Lift out, unaltered, the lines of the material below between the line holding "(** C10. ll2string" and the line holding "else (0, dst)) /\", counting both.

━━━

Lemma ll_notation_pos c rest :
  digit c -> c <> ch_0 ->
  ll_notation (c :: rest)
    (if decide (Forall digit rest)
     then if horner (c - ch_0) rest <=? LLONG_MAX then Some (horner (c - ch_0) rest) else None
     else None).
Proof.
  intros Hc Hc0 v. assert (Hc' := Hc). unfold digit in Hc'.
  rewrite is_sdec_pos, is_dec_cons by lia.
  destruct (decide (Forall digit rest)) as [Hr|Hr].
  - pose proof (horner_mono (c - ch_0) rest ltac:(lia) Hr).
    destruct (Z.leb_spec (horner (c - ch_0) rest) LLONG_MAX); split; try done.
    + intros [= <-]. split; [done|mlia].
    + by intros [(_&_&->) _].
    + intros [(_&_&->) ?]. mlia.
  - split; [done|]. by intros [(_&?&_) _].
Qed.

Lemma ll_notation_neg c rest :
  digit c -> c <> ch_0 ->
  ll_notation (ch_minus :: c :: rest)
    (if decide (Forall digit rest)
     then if horner (c - ch_0) rest <=? - LLONG_MIN then Some (- horner (c - ch_0) rest) else None
     else None).
Proof.
  intros Hc Hc0 v. assert (Hc' := Hc). unfold digit in Hc'.
  rewrite is_sdec_neg, is_dec_cons by lia.
  destruct (decide (Forall digit rest)) as [Hr|Hr].
  - pose proof (horner_mono (c - ch_0) rest ltac:(lia) Hr).
    destruct (Z.leb_spec (horner (c - ch_0) rest) (- LLONG_MIN)); split; try done.
    + intros [= <-]. split; [|mlia]. split; [lia|]. by rewrite Z.opp_involutive.
    + intros [(?&_&_&?) _]. f_equal. lia.
    + intros [(?&_&_&?) ?]. mlia.
  - split; [done|]. by intros [(_&_&?&_) _].
Qed.

(** The bytes that string2ll rejects at their first or second byte. *)
Lemma first_digit_test c :
  ~ (digit c /\ c <> ch_0) -> (ch_1 <=? c) && (c <=? ch_9) = false.
Proof. unfold digit. intros H. apply andb_false_iff. rewrite !Z.leb_gt. lia. Qed.

Lemma not_digit_no_notation c s v :
  ~ (digit c /\ c <> ch_0) -> c :: s <> [ch_0] -> ~ is_dec (c :: s) v.
Proof.
  intros Hc Hs. destruct (decide (c = ch_0)) as [->|H0].
  - rewrite is_dec_cons_0. intros [-> _]. done.
  - rewrite is_dec_cons by done. tauto.
Qed.

Lemma string2ll_reject1 c s post :
  c <> ch_minus -> ~ (digit c /\ c <> ch_0) -> c :: s <> [ch_0] ->
  string2ll (c :: s ++ post) (zlen (c :: s)) = Some None /\ ll_notation (c :: s) None.
Proof.
  intros Hm Hc Hs. split.
  - unfold string2ll. cbn [length]. zfalse (0 =? Z.of_nat (S (length s))).
    rewrite bget_0. cbn [mbind option_bind].
    replace ((Z.of_nat (S (length s)) =? 1) && (c =? ch_0)) with false.
    2: { symmetry. apply andb_false_iff. rewrite !Z.eqb_neq.
         destruct s; [right; congruence|left; simpl; lia]. }
    zfalse (c =? ch_minus). cbn [andb]. rewrite bget_0. cbn [mbind option_bind].
    rewrite first_digit_test by done.
    replace ((c =? ch_0) && (Z.of_nat (S (length s)) =? 1)) with false; [done|].
    symmetry. apply andb_false_iff. rewrite !Z.eqb_neq.
    destruct s; [left; congruence|right; simpl; lia].
  - apply ll_notation_none. intros v. rewrite is_sdec_pos by done.
    by apply not_digit_no_notation.
Qed.

Lemma string2ll_reject2 c s post :
  ~ (digit c /\ c <> ch_0) ->
  string2ll (ch_minus :: c :: s ++ post) (zlen (ch_minus :: c :: s)) = Some None /\
  ll_notation (ch_minus :: c :: s) None.
Proof.
  intros Hc. split.
  - unfold string2ll. cbn [length]. zfalse (0 =? Z.of_nat (S (S (length s)))).
    rewrite bget_0. cbn [mbind option_bind]. rewrite andb_false_r.
    change (ch_minus =? ch_minus) with true. cbn [andb].
    zfalse (1 =? Z.of_nat (S (S (length s)))). rewrite bget_1. cbn [mbind option_bind].
    rewrite first_digit_test by done. zfalse (Z.of_nat (S (S (length s))) =? 1).
    by rewrite andb_false_r.
  - apply ll_notation_none. intros v. rewrite is_sdec_neg. intros [Hv Hd].
    destruct (decide (c :: s = [ch_0])) as [Heq|Hne].
    + rewrite Heq, is_dec_cons_0 in Hd. lia.
    + by apply not_digit_no_notation in Hd.
Qed.

(** string2ll reads the [slen] bytes [s] inside their buffer, and succeeds
    exactly on the canonical notations of the 64 bit integers, with the value
    of the notation. *)
Lemma string2ll_spec s post :
  exists r, string2ll (s ++ post) (zlen s) = Some r /\
    forall v, r = Some v <-> is_sdec s v /\ in_i64 v.
Proof.
  destruct s as [|c s].
  { exists None. split; [done|]. apply ll_notation_none.
    intros v H%is_sdec_nonempty. simpl in H. lia. }
  destruct (decide (c = ch_minus)) as [->|Hm].
  - destruct s as [|c s].
    { exists None. split; [done|]. apply ll_notation_none.
      intros v. rewrite is_sdec_neg. by intros [_ ?%is_dec_nil]. }
    destruct (decide (digit c /\ c <> ch_0)) as [[Hc H0]|Hc].
    + eexists. split; [by apply string2ll_negative|by apply ll_notation_neg].
    + exists None. by apply string2ll_reject2.
  - destruct (decide (digit c /\ c <> ch_0)) as [[Hc H0]|Hc].
    + eexists. split; [by apply string2ll_digits|by apply ll_notation_pos].
    + destruct (decide (c :: s = [ch_0])) as [[= -> ->]|Hz].
      * exists (Some 0). split; [done|]. intros v. rewrite is_sdec_pos, is_dec_cons_0 by done.
        split; [intros [= <-]; split; [done|mlia]|]. by intros [[_ ->] _].
      * exists None. by apply string2ll_reject1.
Qed.

(** ll2string writes the canonical notation of every 64 bit integer, followed
    by a terminator, and returns its length; with a [dstlen] that has no room
    for both it returns 0 and leaves the buffer alone. *)
Lemma ll2string_spec dst dstlen sv :
  in_i64 sv -> dstlen <= zlen dst ->
  exists s, is_sdec s sv /\
    ll2string dst dstlen sv =
      Some (if zlen s <? dstlen then (zlen s, s ++ [ch_nul] ++ drop (S (length s)) dst)
            else (0, dst)).
Proof.
  intros Hsv Hdl. destruct (is_sdec_exists sv) as [s Hs]. exists s. split; [done|].
  destruct (Z.ltb_spec (zlen s) dstlen); [by apply ll2string_full|].
  by apply (ll2string_short _ _ _ s).
Qed.

(** string2l accepts what string2ll accepts where [long] is 64 bits wide. *)
Lemma string2l_string2ll s post :
  string2l (s ++ post) (zlen s) = string2ll (s ++ post) (zlen s).
Proof.
  unfold string2l. destruct (string2ll_spec s post) as ([v|] & -> & Hr); [|done].
  cbn [mbind option_bind]. destruct (proj1 (Hr v) eq_refl) as [_ Hv].
  unfold LONG_MIN, LONG_MAX. zfalse (v <? LLONG_MIN). by zfalse (LLONG_MAX <? v).
Qed.

(** sdigits10 is the length of the notation that ll2string prints. *)
Lemma sdigits10_spec v s :
  in_i64 v -> is_sdec s v -> sdigits10 v = Some (zlen s).
Proof.
  intros Hv Hs. destruct (is_sdec_split s v Hs) as (front & t & -> & Ht & _ & Hfl).
  assert (Habs := ll2string_abs v Hv). unfold sdigits10.
  destruct (digits10_spec (Z.abs v)) as (n & Hd & Hn); [mlia|].
  rewrite length_app, Nat2Z.inj_add, Hfl, (ndigits_is_dec _ _ _ Hn Ht).
  destruct (Z.ltb_spec v 0).
  - rewrite Habs, Hd. cbn. f_equal. lia.
  - rewrite Z.abs_eq in Hd by lia. by rewrite Hd.
Qed.


(** ** Properties *)

(** C9. string2ll, and string2l where long is 64 bits wide, read the [slen]
    bytes [s] inside their buffer, and succeed exactly on the canonical
    notations of the 64 bit integers, with the value of the notation. *)
Theorem string2ll_correct s post :
  exists r, string2ll (s ++ post) (zlen s) = Some r /\ string2l (s ++ post) (zlen s) = Some r /\
    forall v, r = Some v <-> is_sdec s v /\ in_i64 v.
Proof.
  destruct (string2ll_spec s post) as (r & Hr & Hspec). exists r.
  by rewrite string2l_string2ll.
Qed.

(** C10. ll2string writes the canonical notation of every 64 bit integer, which
    has sdigits10 and at most 20 characters, followed by a terminator, and
    returns its length; with a [dstlen] that has no room for both it returns 0
    and leaves the buffer alone.  string2ll reads what was written back. *)
Theorem ll2string_correct dst dstlen v :
  in_i64 v -> dstlen <= zlen dst ->
  exists s, is_sdec s v /\ sdigits10 v = Some (zlen s) /\ zlen s <= 20 /\
    ll2string dst dstlen v =
      Some (if zlen s <? dstlen then (zlen s, s ++ [ch_nul] ++ drop (S (length s)) dst)
            else (0, dst)) /\
    string2ll (s ++ [ch_nul] ++ drop (S (length s)) dst) (zlen s) = Some (Some v).
Proof.
  intros Hv Hdl. destruct (ll2string_spec dst dstlen v Hv Hdl) as (s & Hs & Hrun).
  exists s. split_and!; [done|by apply sdigits10_spec| |done|].
  { pose proof (sdec_length s v Hv Hs). lia. }
  destruct (string2ll_spec s ([ch_nul] ++ drop (S (length s)) dst)) as (r & Hr & Hspec).
  rewrite Hr. f_equal. by apply Hspec.
Qed.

━━━

* _Task response_:
(** C10. ll2string writes the canonical notation of every 64 bit integer, which
    has sdigits10 and at most 20 characters, followed by a terminator, and
    returns its length; with a [dstlen] that has no room for both it returns 0
    and leaves the buffer alone.  string2ll reads what was written back. *)
Theorem ll2string_correct dst dstlen v :
  in_i64 v -> dstlen <= zlen dst ->
  exists s, is_sdec s v /\ sdigits10 v = Some (zlen s) /\ zlen s <= 20 /\
    ll2string dst dstlen v =
      Some (if zlen s <? dstlen then (zlen s, s ++ [ch_nul] ++ drop (S (length s)) dst)
            else (0, dst)) /\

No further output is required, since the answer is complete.